● **Exercise brief**
Because the lines must stay identical, write out the data without changing anything.

Content starts

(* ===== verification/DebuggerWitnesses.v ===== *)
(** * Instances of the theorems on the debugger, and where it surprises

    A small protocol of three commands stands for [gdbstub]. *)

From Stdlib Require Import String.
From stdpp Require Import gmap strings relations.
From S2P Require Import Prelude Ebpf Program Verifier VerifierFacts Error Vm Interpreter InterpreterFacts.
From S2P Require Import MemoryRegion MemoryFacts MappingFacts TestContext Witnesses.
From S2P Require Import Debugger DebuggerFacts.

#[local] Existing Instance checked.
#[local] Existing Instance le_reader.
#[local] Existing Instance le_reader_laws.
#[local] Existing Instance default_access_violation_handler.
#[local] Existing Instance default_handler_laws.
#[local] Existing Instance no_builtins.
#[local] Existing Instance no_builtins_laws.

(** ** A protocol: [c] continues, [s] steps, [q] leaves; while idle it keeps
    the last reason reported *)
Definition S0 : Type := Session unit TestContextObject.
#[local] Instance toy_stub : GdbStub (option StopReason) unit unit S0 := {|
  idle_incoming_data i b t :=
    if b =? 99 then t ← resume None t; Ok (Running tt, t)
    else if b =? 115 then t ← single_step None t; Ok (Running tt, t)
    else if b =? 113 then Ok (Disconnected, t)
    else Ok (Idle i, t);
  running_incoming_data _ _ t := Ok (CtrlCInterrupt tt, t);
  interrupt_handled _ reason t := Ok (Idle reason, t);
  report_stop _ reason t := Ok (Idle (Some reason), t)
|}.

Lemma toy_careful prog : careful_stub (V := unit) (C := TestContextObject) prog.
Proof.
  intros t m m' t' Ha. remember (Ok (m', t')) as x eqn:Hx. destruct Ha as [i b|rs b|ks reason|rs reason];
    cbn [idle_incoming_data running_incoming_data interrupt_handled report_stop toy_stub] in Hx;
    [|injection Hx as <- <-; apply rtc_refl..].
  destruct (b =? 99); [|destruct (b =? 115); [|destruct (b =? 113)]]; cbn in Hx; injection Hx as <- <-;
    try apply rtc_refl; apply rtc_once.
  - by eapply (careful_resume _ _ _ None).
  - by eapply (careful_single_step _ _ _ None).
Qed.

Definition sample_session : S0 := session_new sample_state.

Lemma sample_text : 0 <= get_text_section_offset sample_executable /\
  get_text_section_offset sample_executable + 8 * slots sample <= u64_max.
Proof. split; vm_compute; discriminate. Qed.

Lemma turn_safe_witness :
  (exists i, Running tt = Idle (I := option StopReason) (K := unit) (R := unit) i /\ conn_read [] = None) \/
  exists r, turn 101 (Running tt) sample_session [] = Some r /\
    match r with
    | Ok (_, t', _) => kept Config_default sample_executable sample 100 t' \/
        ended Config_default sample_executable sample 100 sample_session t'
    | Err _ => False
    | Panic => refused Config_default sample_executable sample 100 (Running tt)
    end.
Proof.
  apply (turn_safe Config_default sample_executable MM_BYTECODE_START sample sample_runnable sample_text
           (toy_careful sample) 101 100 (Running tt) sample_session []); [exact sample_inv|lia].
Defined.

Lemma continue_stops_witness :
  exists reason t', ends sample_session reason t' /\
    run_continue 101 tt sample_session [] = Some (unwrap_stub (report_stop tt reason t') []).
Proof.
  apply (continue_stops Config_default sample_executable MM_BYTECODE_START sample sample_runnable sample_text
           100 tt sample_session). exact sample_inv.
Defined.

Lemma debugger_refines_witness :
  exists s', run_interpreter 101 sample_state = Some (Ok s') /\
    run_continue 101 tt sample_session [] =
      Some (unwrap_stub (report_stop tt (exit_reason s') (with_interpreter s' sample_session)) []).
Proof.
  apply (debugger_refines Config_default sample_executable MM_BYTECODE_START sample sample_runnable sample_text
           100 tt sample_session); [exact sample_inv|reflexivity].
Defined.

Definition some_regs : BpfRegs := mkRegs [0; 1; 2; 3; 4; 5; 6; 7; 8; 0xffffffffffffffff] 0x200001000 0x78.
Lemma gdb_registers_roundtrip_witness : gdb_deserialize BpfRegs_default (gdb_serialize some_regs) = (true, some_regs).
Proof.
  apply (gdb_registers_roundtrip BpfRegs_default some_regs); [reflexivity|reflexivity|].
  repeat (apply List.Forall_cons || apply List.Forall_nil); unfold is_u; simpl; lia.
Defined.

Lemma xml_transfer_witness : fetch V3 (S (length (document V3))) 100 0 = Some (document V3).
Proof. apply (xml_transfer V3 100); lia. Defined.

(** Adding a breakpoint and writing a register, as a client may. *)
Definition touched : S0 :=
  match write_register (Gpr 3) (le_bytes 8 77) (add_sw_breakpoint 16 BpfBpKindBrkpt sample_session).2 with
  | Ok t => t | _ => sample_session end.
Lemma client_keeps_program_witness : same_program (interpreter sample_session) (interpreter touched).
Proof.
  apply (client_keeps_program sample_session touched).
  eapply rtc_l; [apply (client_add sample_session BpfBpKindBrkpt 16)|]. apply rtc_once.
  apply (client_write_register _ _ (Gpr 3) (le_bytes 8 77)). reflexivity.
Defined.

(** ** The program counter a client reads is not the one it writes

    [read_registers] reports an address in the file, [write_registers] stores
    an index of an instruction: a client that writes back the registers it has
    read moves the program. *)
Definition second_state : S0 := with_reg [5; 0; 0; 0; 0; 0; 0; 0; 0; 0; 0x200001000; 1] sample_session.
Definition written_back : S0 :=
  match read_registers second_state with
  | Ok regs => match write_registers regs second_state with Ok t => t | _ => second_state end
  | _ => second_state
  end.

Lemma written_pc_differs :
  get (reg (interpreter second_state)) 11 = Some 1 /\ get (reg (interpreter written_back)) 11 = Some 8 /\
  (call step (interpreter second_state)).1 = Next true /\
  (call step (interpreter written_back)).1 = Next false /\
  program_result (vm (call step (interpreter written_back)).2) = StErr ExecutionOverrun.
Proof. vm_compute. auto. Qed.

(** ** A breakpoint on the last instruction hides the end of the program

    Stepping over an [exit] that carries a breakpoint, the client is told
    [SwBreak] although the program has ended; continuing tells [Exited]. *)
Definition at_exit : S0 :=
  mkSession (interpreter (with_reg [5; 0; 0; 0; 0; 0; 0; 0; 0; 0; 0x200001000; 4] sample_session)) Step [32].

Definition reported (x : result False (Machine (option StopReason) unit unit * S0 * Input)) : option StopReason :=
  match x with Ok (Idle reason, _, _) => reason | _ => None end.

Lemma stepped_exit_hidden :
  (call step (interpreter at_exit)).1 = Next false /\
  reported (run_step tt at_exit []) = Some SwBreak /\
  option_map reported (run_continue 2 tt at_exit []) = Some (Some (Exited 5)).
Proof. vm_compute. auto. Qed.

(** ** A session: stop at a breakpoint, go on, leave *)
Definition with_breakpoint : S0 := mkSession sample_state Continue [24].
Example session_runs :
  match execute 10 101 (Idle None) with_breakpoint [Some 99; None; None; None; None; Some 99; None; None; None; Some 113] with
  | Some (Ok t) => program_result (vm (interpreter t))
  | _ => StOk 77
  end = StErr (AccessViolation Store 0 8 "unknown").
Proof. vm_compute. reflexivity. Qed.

Content ends

● **Answer section**
(* ===== verification/DebuggerWitnesses.v ===== *)
(** * Instances of the theorems on the debugger, and where it surprises

    A small protocol of three commands stands for [gdbstub]. *)

From Stdlib Require Import String.
From stdpp Require Import gmap strings relations.
From S2P Require Import Prelude Ebpf Program Verifier VerifierFacts Error Vm Interpreter InterpreterFacts.
From S2P Require Import MemoryRegion MemoryFacts MappingFacts TestContext Witnesses.
From S2P Require Import Debugger DebuggerFacts.

#[local] Existing Instance checked.
#[local] Existing Instance le_reader.
#[local] Existing Instance le_reader_laws.
#[local] Existing Instance default_access_violation_handler.
#[local] Existing Instance default_handler_laws.
#[local] Existing Instance no_builtins.
#[local] Existing Instance no_builtins_laws.

(** ** A protocol: [c] continues, [s] steps, [q] leaves; while idle it keeps
    the last reason reported *)
Definition S0 : Type := Session unit TestContextObject.
#[local] Instance toy_stub : GdbStub (option StopReason) unit unit S0 := {|
  idle_incoming_data i b t :=
    if b =? 99 then t ← resume None t; Ok (Running tt, t)
    else if b =? 115 then t ← single_step None t; Ok (Running tt, t)
    else if b =? 113 then Ok (Disconnected, t)
    else Ok (Idle i, t);
  running_incoming_data _ _ t := Ok (CtrlCInterrupt tt, t);
  interrupt_handled _ reason t := Ok (Idle reason, t);
  report_stop _ reason t := Ok (Idle (Some reason), t)
|}.

Lemma toy_careful prog : careful_stub (V := unit) (C := TestContextObject) prog.
Proof.
  intros t m m' t' Ha. remember (Ok (m', t')) as x eqn:Hx. destruct Ha as [i b|rs b|ks reason|rs reason];
    cbn [idle_incoming_data running_incoming_data interrupt_handled report_stop toy_stub] in Hx;
    [|injection Hx as <- <-; apply rtc_refl..].
  destruct (b =? 99); [|destruct (b =? 115); [|destruct (b =? 113)]]; cbn in Hx; injection Hx as <- <-;
    try apply rtc_refl; apply rtc_once.
  - by eapply (careful_resume _ _ _ None).
  - by eapply (careful_single_step _ _ _ None).
Qed.

Definition sample_session : S0 := session_new sample_state.

Lemma sample_text : 0 <= get_text_section_offset sample_executable /\
  get_text_section_offset sample_executable + 8 * slots sample <= u64_max.
Proof. split; vm_compute; discriminate. Qed.

Lemma turn_safe_witness :
  (exists i, Running tt = Idle (I := option StopReason) (K := unit) (R := unit) i /\ conn_read [] = None) \/
  exists r, turn 101 (Running tt) sample_session [] = Some r /\
    match r with
    | Ok (_, t', _) => kept Config_default sample_executable sample 100 t' \/
        ended Config_default sample_executable sample 100 sample_session t'
    | Err _ => False
    | Panic => refused Config_default sample_executable sample 100 (Running tt)
    end.
Proof.
  apply (turn_safe Config_default sample_executable MM_BYTECODE_START sample sample_runnable sample_text
           (toy_careful sample) 101 100 (Running tt) sample_session []); [exact sample_inv|lia].
Defined.

Lemma continue_stops_witness :
  exists reason t', ends sample_session reason t' /\
    run_continue 101 tt sample_session [] = Some (unwrap_stub (report_stop tt reason t') []).
Proof.
  apply (continue_stops Config_default sample_executable MM_BYTECODE_START sample sample_runnable sample_text
           100 tt sample_session). exact sample_inv.
Defined.

Lemma debugger_refines_witness :
  exists s', run_interpreter 101 sample_state = Some (Ok s') /\
    run_continue 101 tt sample_session [] =
      Some (unwrap_stub (report_stop tt (exit_reason s') (with_interpreter s' sample_session)) []).
Proof.
  apply (debugger_refines Config_default sample_executable MM_BYTECODE_START sample sample_runnable sample_text
           100 tt sample_session); [exact sample_inv|reflexivity].
Defined.

Definition some_regs : BpfRegs := mkRegs [0; 1; 2; 3; 4; 5; 6; 7; 8; 0xffffffffffffffff] 0x200001000 0x78.
Lemma gdb_registers_roundtrip_witness : gdb_deserialize BpfRegs_default (gdb_serialize some_regs) = (true, some_regs).
Proof.
  apply (gdb_registers_roundtrip BpfRegs_default some_regs); [reflexivity|reflexivity|].
  repeat (apply List.Forall_cons || apply List.Forall_nil); unfold is_u; simpl; lia.
Defined.

Lemma xml_transfer_witness : fetch V3 (S (length (document V3))) 100 0 = Some (document V3).
Proof. apply (xml_transfer V3 100); lia. Defined.

(** Adding a breakpoint and writing a register, as a client may. *)
Definition touched : S0 :=
  match write_register (Gpr 3) (le_bytes 8 77) (add_sw_breakpoint 16 BpfBpKindBrkpt sample_session).2 with
  | Ok t => t | _ => sample_session end.
Lemma client_keeps_program_witness : same_program (interpreter sample_session) (interpreter touched).
Proof.
  apply (client_keeps_program sample_session touched).
  eapply rtc_l; [apply (client_add sample_session BpfBpKindBrkpt 16)|]. apply rtc_once.
  apply (client_write_register _ _ (Gpr 3) (le_bytes 8 77)). reflexivity.
Defined.

(** ** The program counter a client reads is not the one it writes

    [read_registers] reports an address in the file, [write_registers] stores
    an index of an instruction: a client that writes back the registers it has
    read moves the program. *)
Definition second_state : S0 := with_reg [5; 0; 0; 0; 0; 0; 0; 0; 0; 0; 0x200001000; 1] sample_session.
Definition written_back : S0 :=
  match read_registers second_state with
  | Ok regs => match write_registers regs second_state with Ok t => t | _ => second_state end
  | _ => second_state
  end.

Lemma written_pc_differs :
  get (reg (interpreter second_state)) 11 = Some 1 /\ get (reg (interpreter written_back)) 11 = Some 8 /\
  (call step (interpreter second_state)).1 = Next true /\
  (call step (interpreter written_back)).1 = Next false /\
  program_result (vm (call step (interpreter written_back)).2) = StErr ExecutionOverrun.
Proof. vm_compute. auto. Qed.

(** ** A breakpoint on the last instruction hides the end of the program

    Stepping over an [exit] that carries a breakpoint, the client is told
    [SwBreak] although the program has ended; continuing tells [Exited]. *)
Definition at_exit : S0 :=
  mkSession (interpreter (with_reg [5; 0; 0; 0; 0; 0; 0; 0; 0; 0; 0x200001000; 4] sample_session)) Step [32].

Definition reported (x : result False (Machine (option StopReason) unit unit * S0 * Input)) : option StopReason :=
  match x with Ok (Idle reason, _, _) => reason | _ => None end.

Lemma stepped_exit_hidden :
  (call step (interpreter at_exit)).1 = Next false /\
  reported (run_step tt at_exit []) = Some SwBreak /\
  option_map reported (run_continue 2 tt at_exit []) = Some (Some (Exited 5)).
Proof. vm_compute. auto. Qed.

(** ** A session: stop at a breakpoint, go on, leave *)
Definition with_breakpoint : S0 := mkSession sample_state Continue [24].
Example session_runs :
  match execute 10 101 (Idle None) with_breakpoint [Some 99; None; None; None; None; Some 99; None; None; None; Some 113] with
  | Some (Ok t) => program_result (vm (interpreter t))
  | _ => StOk 77
  end = StErr (AccessViolation Store 0 8 "unknown").
Proof. vm_compute. reflexivity. Qed.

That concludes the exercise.